= EXERCISE PROMPT =
After finding the line containing "Lemma publish_fields ev" below, please output that line and each following one through the line containing "events_of (log (publish", exactly as written.

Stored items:
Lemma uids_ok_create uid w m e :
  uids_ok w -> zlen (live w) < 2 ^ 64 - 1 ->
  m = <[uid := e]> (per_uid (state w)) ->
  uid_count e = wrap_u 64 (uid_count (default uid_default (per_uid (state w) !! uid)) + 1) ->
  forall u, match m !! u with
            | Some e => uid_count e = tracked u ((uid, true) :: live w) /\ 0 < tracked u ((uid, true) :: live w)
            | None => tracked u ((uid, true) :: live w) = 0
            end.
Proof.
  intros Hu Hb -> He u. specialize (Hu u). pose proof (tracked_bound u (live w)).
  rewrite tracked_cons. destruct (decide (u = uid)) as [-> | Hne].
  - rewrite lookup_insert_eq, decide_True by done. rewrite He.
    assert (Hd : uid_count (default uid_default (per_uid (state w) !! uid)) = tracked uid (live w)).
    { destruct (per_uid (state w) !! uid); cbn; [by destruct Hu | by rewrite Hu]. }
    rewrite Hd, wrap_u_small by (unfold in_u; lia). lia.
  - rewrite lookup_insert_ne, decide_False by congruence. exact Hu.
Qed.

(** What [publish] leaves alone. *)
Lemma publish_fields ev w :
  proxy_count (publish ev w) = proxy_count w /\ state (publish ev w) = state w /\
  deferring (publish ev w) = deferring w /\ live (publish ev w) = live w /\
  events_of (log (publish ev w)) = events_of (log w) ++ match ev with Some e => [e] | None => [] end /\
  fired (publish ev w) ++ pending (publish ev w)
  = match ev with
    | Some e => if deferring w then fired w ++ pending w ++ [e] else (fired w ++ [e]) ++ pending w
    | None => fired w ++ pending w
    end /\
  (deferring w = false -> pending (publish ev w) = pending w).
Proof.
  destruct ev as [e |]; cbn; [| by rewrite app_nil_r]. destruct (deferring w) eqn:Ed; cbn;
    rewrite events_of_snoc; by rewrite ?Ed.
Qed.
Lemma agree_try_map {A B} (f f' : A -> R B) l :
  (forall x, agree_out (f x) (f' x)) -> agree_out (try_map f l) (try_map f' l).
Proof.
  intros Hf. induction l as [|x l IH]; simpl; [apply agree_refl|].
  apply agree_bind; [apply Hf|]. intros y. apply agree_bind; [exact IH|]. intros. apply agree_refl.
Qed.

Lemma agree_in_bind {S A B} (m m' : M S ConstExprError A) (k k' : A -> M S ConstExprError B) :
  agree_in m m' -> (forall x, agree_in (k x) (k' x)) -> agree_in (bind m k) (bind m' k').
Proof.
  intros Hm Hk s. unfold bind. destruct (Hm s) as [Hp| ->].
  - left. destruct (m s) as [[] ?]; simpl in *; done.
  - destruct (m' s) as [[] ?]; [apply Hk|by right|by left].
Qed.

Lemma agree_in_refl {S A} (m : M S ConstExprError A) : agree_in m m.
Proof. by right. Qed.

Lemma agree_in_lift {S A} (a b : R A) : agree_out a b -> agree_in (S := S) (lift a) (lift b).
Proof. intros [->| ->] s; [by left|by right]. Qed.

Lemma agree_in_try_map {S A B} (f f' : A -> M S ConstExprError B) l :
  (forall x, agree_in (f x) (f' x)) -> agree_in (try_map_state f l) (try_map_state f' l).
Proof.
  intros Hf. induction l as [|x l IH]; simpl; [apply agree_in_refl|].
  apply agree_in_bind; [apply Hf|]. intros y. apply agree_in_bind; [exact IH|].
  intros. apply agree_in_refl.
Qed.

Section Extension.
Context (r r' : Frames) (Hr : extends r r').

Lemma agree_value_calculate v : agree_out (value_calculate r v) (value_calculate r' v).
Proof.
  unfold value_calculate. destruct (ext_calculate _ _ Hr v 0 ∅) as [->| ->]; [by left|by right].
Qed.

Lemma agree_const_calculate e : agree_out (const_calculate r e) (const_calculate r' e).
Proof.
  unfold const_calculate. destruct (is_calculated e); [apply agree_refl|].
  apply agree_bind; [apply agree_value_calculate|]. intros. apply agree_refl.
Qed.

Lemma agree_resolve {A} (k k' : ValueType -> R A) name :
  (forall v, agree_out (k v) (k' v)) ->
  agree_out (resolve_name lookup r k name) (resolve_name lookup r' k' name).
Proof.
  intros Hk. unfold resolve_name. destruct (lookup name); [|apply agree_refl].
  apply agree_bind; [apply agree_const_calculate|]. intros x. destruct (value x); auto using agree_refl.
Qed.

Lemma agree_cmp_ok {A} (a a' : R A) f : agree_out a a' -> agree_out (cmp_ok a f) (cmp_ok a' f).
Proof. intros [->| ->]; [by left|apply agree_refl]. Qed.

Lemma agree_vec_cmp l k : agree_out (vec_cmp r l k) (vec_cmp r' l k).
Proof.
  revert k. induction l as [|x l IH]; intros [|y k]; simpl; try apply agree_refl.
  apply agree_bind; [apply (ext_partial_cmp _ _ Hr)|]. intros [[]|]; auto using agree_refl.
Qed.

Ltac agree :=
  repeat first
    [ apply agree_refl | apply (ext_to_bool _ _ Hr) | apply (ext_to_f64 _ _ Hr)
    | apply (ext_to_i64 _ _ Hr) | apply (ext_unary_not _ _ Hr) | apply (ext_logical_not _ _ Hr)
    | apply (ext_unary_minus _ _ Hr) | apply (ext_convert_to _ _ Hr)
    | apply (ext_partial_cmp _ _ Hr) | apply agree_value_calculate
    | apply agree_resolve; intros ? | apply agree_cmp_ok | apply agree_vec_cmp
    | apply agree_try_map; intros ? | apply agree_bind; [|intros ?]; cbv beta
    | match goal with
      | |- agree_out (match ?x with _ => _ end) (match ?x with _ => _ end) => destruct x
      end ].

= RESPONSE =
Lemma publish_fields ev w :
  proxy_count (publish ev w) = proxy_count w /\ state (publish ev w) = state w /\
  deferring (publish ev w) = deferring w /\ live (publish ev w) = live w /\
  events_of (log (publish ev w)) = events_of (log w) ++ match ev with Some e => [e] | None => [] end /\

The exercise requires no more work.